The Eastern Bank above Mugway

Artist: Grant, Colesworthy (1813-1880)

Medium: Watercolour with pen and ink

Date: 1855

Shelfmark: WD540(52)

Item number: 54052

Length: 100

Width: 293

Scale: Millimetres

Genre: Drawing

Watercolour with pen and ink of the banks of the Irrawaddy (Ayeyarwady) River near Magwe in Burma (Myanmar) from 'A Series of Views in Burmah taken during Major Phayre’s Mission to the Court of Ava in 1855' by Colesworthy Grant on 14 August 1855. This album consists of 106 landscapes and portraits of Burmese and Europeans documenting the British embassy to the Burmese King, Mindon Min (r.1853-1878).

The mission took place after the Second Anglo-Burmese War in 1852 and the annexation by the British of the Burmese province of Pegu.
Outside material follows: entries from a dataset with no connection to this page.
Lemma on_join_requested_ok c app : preserves room_ok (on_join_requested c app).
Proof.
  intros [a r] Hs. unfold on_join_requested. rewrite wp_self. cbn [fst snd].
  destruct (negb _); [by intros _|].
  rewrite wp_ok_or. destruct (ra_connections a !! c) as [e|] eqn:Ee; [|by intros _].
  destruct (negb (password_verified e) || _) eqn:Eg; [by intros _|].
  apply orb_false_iff in Eg as [_ Hr]. destruct (role e) eqn:Er; try done.
  rewrite wp_expect. destruct (push _ _ _) as [[[id rq]|]|] eqn:Ep; try (by intros ?).
  rewrite wp_try, wp_modify, wp_self. cbn [fst snd]. rewrite wp_ok_or.
  destruct (set_role_Some (ra_connections a) c (CR_Pending id)) as [cs Hcs]; [eauto|].
  unfold attach_request. cbn. rewrite Hcs. rewrite wp_modify.
  rest_preserves. by eapply struct_push.
Qed.

Lemma room_ok_timeouts a ts :
  room_ok a → ts `sublist_of` ra_timeout_requests a → room_ok (put_timeout_requests ts a).
Proof. intros. by eapply struct_timeouts_sublist. Qed.

Lemma remove_first_sublist {A} (p : A → bool) l x l' :
  remove_first p l = Some (x, l') → l' `sublist_of` l.
Proof.
  intros (_ & l1 & l2 & -> & -> & _)%remove_first_Some.
  apply sublist_app; [done|]. by apply sublist_cons.
Qed.

Lemma filter_sublist {A} (p : A → bool) l : List.filter p l `sublist_of` l.
Proof.
  induction l as [|x l IH]; simpl; [done|].
  destruct (p x); [by apply sublist_skip|by apply sublist_cons].
Qed.

Lemma take_timeout_request_ok id : preserves room_ok (take_timeout_request id).
Proof.
  intros [a r] Hs. unfold take_timeout_request. rewrite wp_self. simpl.
  destruct (remove_first _ _) as [[t ts]|] eqn:E; [|by intros _].
  rewrite wp_modify. intros _. apply room_ok_timeouts; [done|].
  by eapply remove_first_sublist.
Qed.
Hint Resolve take_timeout_request_ok : preserves.

Lemma on_accept_ok id : preserves room_ok (on_accept id).
Proof.
  unfold on_accept. apply preserves_bind; [apply take_timeout_request_ok|].
  intros [t|]; [repeat pres_step|]. intros [a r] Hs. unfold take_join_request.
  rewrite wp_bind, wp_self, wp_try. cbn [fst snd].
  destruct (take_request _ _) as [[req rq]|] eqn:Et; [|by destruct e; intros _].
  rewrite wp_modify, wp_ret. simpl. rewrite wp_self, wp_expect.
  destruct (succ_u64 _); [|by intros ?]. rewrite wp_expect.
  destruct (add _ _ _ _ _ _) as [[[m ms]|e]|] eqn:Ea; [| |by intros ?].
  - rewrite !wp_modify. rest_preserves. by eapply struct_add_member.
  - rewrite wp_modify. rest_preserves. by eapply struct_drop_request.
Qed.

Lemma on_reject_ok id : preserves room_ok (on_reject id).
Proof.
  unfold on_reject. apply preserves_bind; [apply take_timeout_request_ok|].
  intros [t|]; [repeat pres_step|]. intros [a r] Hs. unfold take_join_request.
  rewrite wp_bind, wp_self, wp_try. cbn [fst snd].
  destruct (take_request _ _) as [[req rq]|] eqn:Et; [|by destruct e; intros _].
  rewrite wp_modify, wp_ret. simpl. rewrite wp_modify. rest_preserves.
  by eapply struct_drop_request.
Qed.

Lemma on_leave_ok c : preserves room_ok (on_leave c).
Proof. unfold on_leave. repeat pres_step. Qed.

Lemma on_kick_ok t : preserves room_ok (on_kick t).
Proof. unfold on_kick. repeat pres_step. Qed.

Lemma on_member_left_ok id : preserves room_ok (on_member_left id).
Proof. unfold on_member_left. repeat pres_step. Qed.

Lemma on_color_ok c col : preserves room_ok (on_color c col).
Proof. unfold on_color. repeat pres_step; by apply struct_set_color. Qed.

Lemma drop_admissions_ok : preserves room_ok drop_admissions.
Proof.
  intros [a r] Hs. unfold drop_admissions. rewrite wp_self. cbn [drain].
  rewrite !wp_modify, wp_self, wp_modify. rest_preserves.
  by apply (struct_drop_admissions _ _ _ _ _ _ Hs).
Qed.
Hint Resolve drop_admissions_ok : preserves.

Lemma on_new_id_ok : preserves room_ok on_new_id.
Proof. unfold on_new_id. repeat pres_step; done. Qed.

Lemma set_policy_ok p : preserves room_ok (set_policy p).
Proof. unfold set_policy. repeat pres_step; done. Qed.

(** What [remove_member] does to the population, on each branch. *)
Lemma remove_member_wp id t acts Q a r :
  (id = 0%N → Q (Fail RE_HostCannotLeave) (a, r)) →
  (id ≠ 0%N → Members.remove (ra_members a) id = None → Q (Done (None, acts)) (a, r)) →
  (∀ m ms o s', id ≠ 0%N → Members.remove (ra_members a) id = Some (m, ms) →
    frame s'.1 = (ms, conn_remove (ra_connections a) (connection m), ra_requests a,
                  ra_timeout_requests a, delete id (ra_rate_limits a), ra_host_connection a) →
    (∀ p, o = Done p → p.1 = Some m) → Q o s') →
  wp (remove_member id t acts) Q (a, r).
Proof.
  intros H1 H2 H3. unfold remove_member. destruct (N.eqb_spec id 0); [by apply H1|].
  rewrite wp_self. simpl. destruct (Members.remove _ _) as [[m ms]|] eqn:E; [|by apply H2].
  rewrite !wp_modify. simpl. rewrite wp_bind.
  eapply keeps_wp; [apply keeps_begin|]. intros [acts'|e|] s' Hf; simpl; try (by eapply H3).
  rewrite wp_bind. eapply keeps_wp; [apply keeps_queue_gone|].
  intros [u|e|] s'' Hf'; simpl; rewrite Hf in Hf'; try (by eapply H3).
  eapply H3; [done..|]. by intros p [= <-].
Qed.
It was despatched by the Governor-General of India Lord Dalhousie on the instructions of the East India Company, to attempt to persuade King Mindon to sign a treaty formally acknowledging the extension of British rule over the province. The mission started out from Rangoon (Yangon) and travelled up the Irrawaddy (Ayeyarwady) River to the royal capital at Amarapura, stopping at various places on the outward and return journey. Grant (1813-1880) was the official artist on the mission. In recognition of his skill, he was presented with a gold cup and ruby ring by the Burmese King. A number of his drawings were used as illustrations to Henry Yule's ‘A Narrative of the mission sent by the Governor General of India to the Court of Ava in 1855’ published in 1858.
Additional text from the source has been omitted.